- _Aim of the task_
Considering every line below, count those with the word "intros" and give only the result.

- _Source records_
════════

Lemma in_chains_between : forall pp o, In o (V4.chains_between pp) ->
  exists i j, (i < 6)%nat /\ (j < 12)%nat /\
  let a := nth i pp (0, 0) in
  let b := nth ((i + 1) mod V4.NUM_SIDES) pp (0, 0) in
  o = V4.chain_link ((fst a, snd a, V4.PILLAR_HEIGHT * 0.9),
                     ((fst a + fst b) / 2, (snd a + snd b) / 2,
                      V4.PILLAR_HEIGHT * 0.9 - 0.3),
                     (fst b, snd b, V4.PILLAR_HEIGHT * 0.9)) 12 0.035 j.
Proof.
  intros pp o Ho.
  unfold V4.chains_between in Ho.
  apply in_concat in Ho as (l & Hl & Ho).
  apply in_map_iff in Hl as (i & <- & Hi).
  unfold V4.chain_segments in Ho.
  apply in_map_iff in Ho as (j & <- & Hj).
  unfold range in Hi, Hj; apply in_seq in Hi, Hj.
  exists i, j; unfold V4.NUM_SIDES in *.
  split; [lia |]. split; [lia |].
  reflexivity.
Qed.

(** The sample points [j/12] and [(j+1)/12] of a chain link. *)
Lemma chain_link_samples : forall (a b : R2) zt j,
  let pts := ((fst a, snd a, zt),
              ((fst a + fst b) / 2, (snd a + snd b) / 2, zt - 0.3),
              (fst b, snd b, zt)) in
  let t := INR j / INR 12 in
  let t2 := INR (j + 1) / INR 12 in
  V4.chain_link pts 12 0.035 j =
  mkObj (Cylinder default_cylinder_vertices 0.035
           (dist3 (V4.bez pts t) (V4.bez pts t2)))
        (NFixed "Cylinder")
        (Spec.midpoint (V4.bez pts t) (V4.bez pts t2))
        (PI / 2, 0, Spec.heading (V4.bez pts t) (V4.bez pts t2)) []
        "metal" None.
Proof.
  intros a b zt j pts t t2.
  unfold V4.chain_link; fold t t2.
  destruct (V4.bez pts t) as [[x1 y1] z1].
  destruct (V4.bez pts t2) as [[x2 y2] z2].
  reflexivity.
Qed.

(** Every link of [chains_between(pp)], whatever the pillar positions:
    in plan view it is centred on the straight line between its two
    pillars, at fraction [(2j + 1)/24] for link [j], and it hangs below
    the pillar-top height [z_top = PILLAR_HEIGHT * 0.9] by at most 0.15. *)
Theorem chain_links_hang : forall pp o, In o (V4.chains_between pp) ->
  exists i j, (i < 6)%nat /\ (j < 12)%nat /\
  let a := nth i pp (0, 0) in
  let b := nth ((i + 1) mod V4.NUM_SIDES) pp (0, 0) in
  let t := (2 * INR j + 1) / 24 in
  let zt := V4.PILLAR_HEIGHT * 0.9 in
  Spec.planar (o_loc o) =
    (fst a + t * (fst b - fst a), snd a + t * (snd b - snd a)) /\
  zt - 0.15 <= z_of (o_loc o) < zt.
Proof.
  intros pp o Ho.
  destruct (in_chains_between pp o Ho) as (i & j & Hi & Hj & ->).
  exists i, j; split; [exact Hi |]; split; [exact Hj |].
  intros a b t zt.
  rewrite chain_link_samples, !chain_bez_profile.
  cbn [o_loc]; unfold Spec.midpoint, Spec.planar, z_of.
  assert (Hj' : INR j <= 11) by (replace 11 with (INR 11) by (simpl; lra);
                                  apply le_INR; lia).
  pose proof (pos_INR j) as Hj0.
  rewrite plus_INR.
  replace (INR 12) with 12 by (simpl; lra).
  replace (INR 1) with 1 by reflexivity.
  split.
  - unfold t; subst a b; f_equal; field.
  - set (u := INR j / 12).
    assert (Hu0 : 0 <= u) by (unfold u; lra).
    assert (Hu1 : u <= 11 / 12) by (unfold u; lra).
    replace ((INR j + 1) / 12) with (u + 1 / 12) by (unfold u; field).
    unfold zt; split.
    + pose proof (Rle_0_sqr (u - 1 / 2)).
      pose proof (Rle_0_sqr (u + 1 / 12 - 1 / 2)).
      unfold Rsqr in *; nra.
    + assert (0 <= u * (11 / 12 - u)) by (apply Rmult_le_pos; lra).
      nra.
Qed.

Lemma chain_links_hang_witness :
  In (hd (mkObj Empty (NFixed "") (0, 0, 0) (0, 0, 0) [] "" None)
         (V4.chains_between V4.pillar_positions))
     (V4.chains_between V4.pillar_positions) /\
  exists i j, (i < 6)%nat /\ (j < 12)%nat /\ True.
Proof.
  assert (H : In (hd (mkObj Empty (NFixed "") (0, 0, 0) (0, 0, 0) [] "" None)
                     (V4.chains_between V4.pillar_positions))
                 (V4.chains_between V4.pillar_positions)).
  { unfold V4.chains_between, V4.NUM_SIDES, range.
    cbn [seq map concat V4.chain_segments app hd].
    left; reflexivity. }
  split; [exact H |].
  destruct (chain_links_hang _ _ H) as (i & j & Hi & Hj & _).
  exists i, j; repeat split; assumption.
Defined.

════════

- _Response_
4